Sizlere bu yazımda KKTC’nin geleceği konusunda bu güne kadar bilinmeyen ve saklanan bazı ayrıntıları paylaşacağım. Bu paylaşımla “Ergenekon” davası arasındaki ilişkileri de sizlerin yorumlarınıza bırakacağım. Ancak sizlere girizgah olarak şu tespitimi iletmek isterim. Türkiye Dünya’nın, KKTC ise Türkiye’nin laboratuarıdır.
TAKDİS (!) DOSYALARI
Kıbrıs denildiğinde akla ilk gelenlerden biri de Mihail Hristodolu Muskos adındaki Başpiskopos III. Makarios’tur. Makaryos, 1913 yılında Baf’ta bir çiftçi ailenin çocuğu olarak doğdu. 13 yaşında da babası tarafından Çiko Manastırına verildi. Buraya kadar her şey normal. Bu bilgileri her yerde bulabilirsiniz ama bulamayacağınız bazı bilgiler var. Bunlar da çok önemli.

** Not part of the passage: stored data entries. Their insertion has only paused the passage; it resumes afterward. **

Lemma pstep_trans X h1 h2 h3 : pstep X h1 h2 → pstep X h2 h3 → pstep X h1 h3.
Proof.
  intros H12 H23. split.
  - rewrite (ps_length _ _ _ H23). apply (ps_length _ _ _ H12).
  - intros x o1 Hx1.
    destruct (ps_obj _ _ _ H12 x o1 Hx1) as (o2 & Hx2 & Hm12 & Hs12).
    destruct (ps_obj _ _ _ H23 x o2 Hx2) as (o3 & Hx3 & Hm23 & Hs23).
    exists o3. split; [done|]. split; [by eapply mono_trans|].
    intros HX. eapply obj_step_trans; eauto.
  - intros x o1 HX Hx1 Ho1 Hab3.
    destruct (ps_obj _ _ _ H12 x o1 Hx1) as (o2 & Hx2 & Hm12 & Hs12).
    destruct (aborted o2) eqn:Ho2.
    + destruct (ps_closure _ _ _ H12 x o1 HX Hx1 Ho1) as [Hl Hd].
      { by rewrite (is_aborted_Some _ _ _ Hx2). }
      split.
      * intros pre l post t Hin Hq Hcb Hlt. eapply pstep_is_aborted; eauto.
      * intros d Hsrc Hin Hlt. eapply pstep_is_aborted; eauto.
    + assert (o2 = o1) as -> by (apply obj_step_pending; auto).
      rewrite <- (ps_length _ _ _ H12).
      by apply (ps_closure _ _ _ H23 x o1 HX Hx2 Ho1).
  - intros x o1 HX Hx1 Hc1 Ho1 Hab3.
    destruct (ps_obj _ _ _ H12 x o1 Hx1) as (o2 & Hx2 & Hm12 & Hs12).
    destruct (aborted o2) eqn:Ho2.
    + destruct (ps_cause _ _ _ H12 x o1 HX Hx1 Hc1 Ho1)
        as (s & os & Hs & Hos & Hsrc & Hin & Habs).
      { by rewrite (is_aborted_Some _ _ _ Hx2). }
      exists s, os. repeat split; try done. eapply pstep_is_aborted; eauto.
    + assert (o2 = o1) as -> by (apply obj_step_pending; auto).
      destruct (ps_cause _ _ _ H23 x o1 HX Hx2 Hc1 Ho1 Hab3)
        as (s & os2 & Hs2 & Hos2 & Hsrc2 & Hin & Habs).
      destruct (pstep_pending_back _ _ _ _ _ H12 Hs2 Hos2)
        as (os & Hs & Hos & (Hst & _)).
      destruct Hst as (_ & _ & _ & Hsrc & Hdep).
      exists s, os. repeat split; try done; congruence.
Qed.

(** An edit of an object that is in the middle of its abort. *)
Lemma pstep_local X h (x : ref) (o o' : sigobj) :
  x ∈ X → h !! x = Some o → mono o o' → pstep X h (<[x := o']> h).
Proof.
  intros HX Hx Hm. pose proof (lookup_lt_Some _ _ _ Hx) as Hlt.
  assert (∀ y oy, y ∉ X → h !! y = Some oy → aborted oy = false →
            is_aborted y (<[x := o']> h) = true → False) as Hno.
  { intros y oy Hy Hyo Hoy Hab.
    assert (y ≠ x) as Hne by (intros ->; done).
    unfold is_aborted, get_aborted in Hab.
    rewrite list_lookup_insert_ne in Hab by done.
    rewrite Hyo in Hab. unfold aborted in Hoy. congruence. }
  split.
  - by rewrite length_insert.
  - intros y oy Hy. destruct (decide (y = x)) as [->|Hne].
    + exists o'. rewrite list_lookup_insert_eq by done.
      assert (oy = o) as -> by congruence. done.
    + exists oy. rewrite list_lookup_insert_ne by done.
      split; [done|]. split; [apply mono_refl | by left].
  - intros y oy Hy Hyo Hoy Hab. destruct (Hno y oy Hy Hyo Hoy Hab).
  - intros y oy Hy Hyo _ Hoy Hab. destruct (Hno y oy Hy Hyo Hoy Hab).
Qed.

Lemma pstep_back X h h' (r : ref) (o' : sigobj) :
  pstep X h h' → h' !! r = Some o' → ∃ o, h !! r = Some o ∧ mono o o'.
Proof.
  intros Hp Hr'.
  assert (r < length h) as Hlt.
  { rewrite <- (ps_length _ _ _ Hp). by eapply lookup_lt_Some. }
  destruct (lookup_lt_is_Some_2 _ _ Hlt) as [o Hr].
  destruct (ps_obj _ _ _ Hp r o Hr) as (o2 & Hr2 & Hm & _).
  exists o. split; [done|]. congruence.
Qed.

Lemma pstep_controller_signal X h h' (r : ref) :
  pstep X h h' → controller_signal h r → controller_signal h' r.
Proof.
  intros Hp (o & Hr & Hsrc).
  destruct (ps_obj _ _ _ Hp r o Hr) as (o' & Hr' & ((_&_&_&Hs&_) & _) & _).
  exists o'. split; [done | congruence].
Qed.

Lemma pstep_wf X h h' : pstep X h h' → wf h → wf h'.
Proof.
  intros Hp [Hl Hd]. split.
  - intros x o' l t Hx' Hin Hcb.
    destruct (pstep_back _ _ _ _ _ Hp Hx') as (o & Hx & (_ & Hsub & _)).
    eapply pstep_controller_signal; [done|]. eapply Hl; eauto.
  - intros s os' d Hs' Hin.
    destruct (pstep_back _ _ _ _ _ Hp Hs') as (os & Hs & ((_&_&_&_&Hdep) & _)).
    rewrite Hdep in Hin.
    destruct (Hd s os d Hs Hin) as (od & ss & Hdo & Hsrc & Hss).
    destruct (ps_obj _ _ _ Hp d od Hdo) as (od' & Hd' & ((_&_&_&Hs2&_) & _) & _).
    exists od', ss. split; [done|]. split; [congruence | done].
Qed.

Mihail Hristodolu MUSKOS’un babası aslında 1.95 cm. boyunda iri yarı ve yakışıklı bir Türk bahçıvandır. Mihail Hristodolu’nun babası, oğlunun evin dışına çıktığı bir gün karısının daveti ile yatağa giren Türk’ten olduğunu öğrenir ve delirir. Bir Türk oğluna verilecek en korkunç ceza, onu bir Türk düşmanı olarak eğitecek manastıra vermektir. Babası da bunu yapar. Mihail Hristodolu, yakışıklı ve parlak bir genç olduğundan Çiko Manastırı’ndaki din adamlarının (!) dikkatini çeker ve bir süre sonra onların odalığı oluverir. İlk seferi zorla olan bu eylem bir süre sonra Mihail Hristodolu için de zevk ve alışkanlık haline gelir. Ancak tecavüz ve taciz bununla bitmez, genç, iriyarı ve yakışıklı bu delikanlıyı bazı din adamları (!) da “erkeği” (!) olarak kullanmaya başlar. Nihayetinde ünlü bir aktif-pasif homoseksüel olan Mihail Hristodolu Manastır yöneticileri tarafından “seçkin” bir din adamı (!) yetiştirilmek üzere Lefkoşa’daki Ankripion Okulu’na gönderilir. Mihail Hristodolu orada da bir sex oyuncağı olarak kullanılır. Ünü okul dışına da yayılan Mihail Hristodolu Atina İlahiyat Fakültesi’ne gider. Ünü sınırların da dışına taştığından bu kez 1946 yılında Boston İlahiyat Fakültesi’ne devam eder. 1948 yılında Kıbrıs Kitium Metropolitliği’ne seçilen Mihail Hristodolu adaya döner. 1950 yılında da yapılan bir plebisit sonucu ada Rumları Mihail Hristodolu’yu Başpiskopos olarak seçerler. Mihail Hristodolu da III. Makarios adını alarak Başpiskoposluk makamına kurulur. Artık Kıbrıs’ta yetiştirilen bütün Ortodoks din adamları ve din adamı olarak yetiştirilecek bütün körpe çocuklar III. Makarios tarafından seçmece olarak “takdis” (!) edilmeye başlanır. Yıl 1953’e gelinceye kadar, Makarios’un yakınına yerleştirilen bir İngiliz Ajanı II. Makarios’un bütün “takdis” (!) faaliyetlerinin fotoğraflarını çekerek İngiltere’ye gönderir. 1953 yılında, adadaki İngiliz Yönetimine karşı cephe açan III. Makarios İngiltere’nin Kıbrıs Valisi Sir John HARDING tarafından Sychelles Adaları’na sürgün edilir. Böylece tescilli bir homoseksüel, Kıbrıs Rumları nezdinde KAHRAMANLAŞTIRILIR. (İçeri at, parlat, başa bela et... size de bir şeyler hatırlatıyor mu?)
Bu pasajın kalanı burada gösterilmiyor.